Once every line below with "intros" has been counted, state the total and nothing else.

[Saved data entries]
· · · ·

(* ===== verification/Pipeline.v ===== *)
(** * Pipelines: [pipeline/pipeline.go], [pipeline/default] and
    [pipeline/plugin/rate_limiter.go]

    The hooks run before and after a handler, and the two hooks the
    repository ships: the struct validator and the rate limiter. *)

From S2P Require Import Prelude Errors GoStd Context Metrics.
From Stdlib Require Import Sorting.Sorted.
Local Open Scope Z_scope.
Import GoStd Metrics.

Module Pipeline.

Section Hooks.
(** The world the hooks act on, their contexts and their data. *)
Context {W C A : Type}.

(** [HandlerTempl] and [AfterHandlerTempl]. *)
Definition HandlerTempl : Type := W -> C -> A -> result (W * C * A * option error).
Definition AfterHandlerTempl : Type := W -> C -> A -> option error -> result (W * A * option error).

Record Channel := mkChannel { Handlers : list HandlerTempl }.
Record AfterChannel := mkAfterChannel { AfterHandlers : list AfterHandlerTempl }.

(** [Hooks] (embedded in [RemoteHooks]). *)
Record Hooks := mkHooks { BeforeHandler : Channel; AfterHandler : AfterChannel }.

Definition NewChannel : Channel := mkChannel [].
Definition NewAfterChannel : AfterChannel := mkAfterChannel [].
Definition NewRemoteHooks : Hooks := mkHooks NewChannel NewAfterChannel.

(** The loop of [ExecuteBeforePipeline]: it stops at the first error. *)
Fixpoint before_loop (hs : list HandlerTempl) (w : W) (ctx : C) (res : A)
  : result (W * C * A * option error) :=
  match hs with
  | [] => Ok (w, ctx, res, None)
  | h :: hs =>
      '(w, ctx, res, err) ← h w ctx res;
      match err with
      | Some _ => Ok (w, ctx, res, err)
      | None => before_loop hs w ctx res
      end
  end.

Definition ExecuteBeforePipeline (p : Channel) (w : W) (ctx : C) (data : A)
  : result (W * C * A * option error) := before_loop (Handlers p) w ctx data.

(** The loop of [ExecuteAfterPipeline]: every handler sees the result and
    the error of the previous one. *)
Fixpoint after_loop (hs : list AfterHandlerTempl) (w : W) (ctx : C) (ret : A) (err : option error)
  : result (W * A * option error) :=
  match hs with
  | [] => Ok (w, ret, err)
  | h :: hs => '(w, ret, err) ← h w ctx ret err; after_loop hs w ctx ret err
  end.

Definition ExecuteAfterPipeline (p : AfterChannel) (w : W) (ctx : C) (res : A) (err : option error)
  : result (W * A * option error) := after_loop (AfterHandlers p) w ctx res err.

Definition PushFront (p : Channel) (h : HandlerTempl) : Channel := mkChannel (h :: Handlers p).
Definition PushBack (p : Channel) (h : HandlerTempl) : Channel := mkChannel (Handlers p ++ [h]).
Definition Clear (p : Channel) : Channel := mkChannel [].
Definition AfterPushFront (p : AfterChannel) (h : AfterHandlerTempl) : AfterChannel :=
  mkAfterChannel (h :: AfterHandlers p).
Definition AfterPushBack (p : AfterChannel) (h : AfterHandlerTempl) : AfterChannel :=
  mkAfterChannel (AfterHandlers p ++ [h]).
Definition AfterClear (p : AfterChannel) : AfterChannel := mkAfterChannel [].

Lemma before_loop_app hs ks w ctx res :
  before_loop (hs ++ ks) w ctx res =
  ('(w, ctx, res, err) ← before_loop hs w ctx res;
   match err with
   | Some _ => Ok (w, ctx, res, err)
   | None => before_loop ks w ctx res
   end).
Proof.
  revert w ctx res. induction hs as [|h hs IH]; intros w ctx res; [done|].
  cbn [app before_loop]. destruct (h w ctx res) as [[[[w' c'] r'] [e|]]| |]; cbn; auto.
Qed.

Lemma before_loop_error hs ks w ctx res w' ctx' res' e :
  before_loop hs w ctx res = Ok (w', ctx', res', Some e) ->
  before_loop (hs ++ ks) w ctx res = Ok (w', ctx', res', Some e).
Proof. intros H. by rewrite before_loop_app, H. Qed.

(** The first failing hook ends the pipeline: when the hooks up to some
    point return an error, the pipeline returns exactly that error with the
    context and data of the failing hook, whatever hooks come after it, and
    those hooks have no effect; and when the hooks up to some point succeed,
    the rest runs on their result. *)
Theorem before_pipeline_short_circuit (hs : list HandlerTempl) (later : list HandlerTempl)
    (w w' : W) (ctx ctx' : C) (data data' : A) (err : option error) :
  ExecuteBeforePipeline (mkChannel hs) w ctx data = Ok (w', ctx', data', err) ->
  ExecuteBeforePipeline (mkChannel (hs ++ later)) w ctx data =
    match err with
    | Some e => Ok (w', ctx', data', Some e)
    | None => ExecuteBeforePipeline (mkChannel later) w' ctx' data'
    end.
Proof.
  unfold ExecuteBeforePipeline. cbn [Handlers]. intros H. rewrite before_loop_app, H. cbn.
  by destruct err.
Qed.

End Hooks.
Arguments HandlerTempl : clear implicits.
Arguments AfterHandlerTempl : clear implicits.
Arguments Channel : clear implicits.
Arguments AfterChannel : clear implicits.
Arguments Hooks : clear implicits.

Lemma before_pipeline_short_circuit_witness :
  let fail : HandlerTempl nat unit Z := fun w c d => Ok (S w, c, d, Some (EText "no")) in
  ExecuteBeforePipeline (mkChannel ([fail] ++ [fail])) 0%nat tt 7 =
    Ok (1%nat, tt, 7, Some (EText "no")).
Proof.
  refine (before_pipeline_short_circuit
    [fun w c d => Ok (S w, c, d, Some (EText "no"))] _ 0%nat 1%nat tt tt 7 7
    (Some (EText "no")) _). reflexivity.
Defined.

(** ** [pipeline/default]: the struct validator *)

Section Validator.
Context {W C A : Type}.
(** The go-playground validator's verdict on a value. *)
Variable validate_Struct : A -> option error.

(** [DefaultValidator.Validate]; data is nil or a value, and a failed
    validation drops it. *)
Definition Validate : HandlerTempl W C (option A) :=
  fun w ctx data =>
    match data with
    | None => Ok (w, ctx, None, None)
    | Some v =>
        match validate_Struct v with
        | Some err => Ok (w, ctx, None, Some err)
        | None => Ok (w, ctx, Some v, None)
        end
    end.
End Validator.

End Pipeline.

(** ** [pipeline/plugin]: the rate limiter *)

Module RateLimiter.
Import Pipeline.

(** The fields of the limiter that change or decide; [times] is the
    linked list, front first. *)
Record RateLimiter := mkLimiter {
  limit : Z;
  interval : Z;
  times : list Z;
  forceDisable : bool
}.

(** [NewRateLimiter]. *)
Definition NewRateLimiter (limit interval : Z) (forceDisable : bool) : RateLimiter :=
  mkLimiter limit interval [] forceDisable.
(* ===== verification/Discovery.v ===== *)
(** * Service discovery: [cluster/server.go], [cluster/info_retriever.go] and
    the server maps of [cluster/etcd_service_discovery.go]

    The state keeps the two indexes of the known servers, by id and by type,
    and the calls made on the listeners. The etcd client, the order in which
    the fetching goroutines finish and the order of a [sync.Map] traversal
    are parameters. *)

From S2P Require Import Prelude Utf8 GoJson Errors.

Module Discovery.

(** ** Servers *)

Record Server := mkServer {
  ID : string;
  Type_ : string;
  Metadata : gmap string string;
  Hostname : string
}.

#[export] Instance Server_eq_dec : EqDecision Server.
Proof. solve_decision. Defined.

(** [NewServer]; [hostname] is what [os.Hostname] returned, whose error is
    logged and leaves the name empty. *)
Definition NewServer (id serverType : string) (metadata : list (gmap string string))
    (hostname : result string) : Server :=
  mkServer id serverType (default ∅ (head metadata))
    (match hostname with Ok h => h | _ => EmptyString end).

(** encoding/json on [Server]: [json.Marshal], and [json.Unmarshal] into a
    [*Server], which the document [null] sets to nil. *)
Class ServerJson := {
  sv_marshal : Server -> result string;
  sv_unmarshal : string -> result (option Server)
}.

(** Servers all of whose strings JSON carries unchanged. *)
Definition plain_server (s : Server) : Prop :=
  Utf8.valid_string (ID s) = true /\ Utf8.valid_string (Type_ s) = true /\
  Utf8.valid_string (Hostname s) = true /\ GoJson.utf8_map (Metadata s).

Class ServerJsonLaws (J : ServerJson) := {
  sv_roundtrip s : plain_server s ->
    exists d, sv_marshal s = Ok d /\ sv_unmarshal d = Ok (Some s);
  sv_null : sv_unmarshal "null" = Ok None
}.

· · · ·

RESPONSE FOR THIS EXERCISE:
3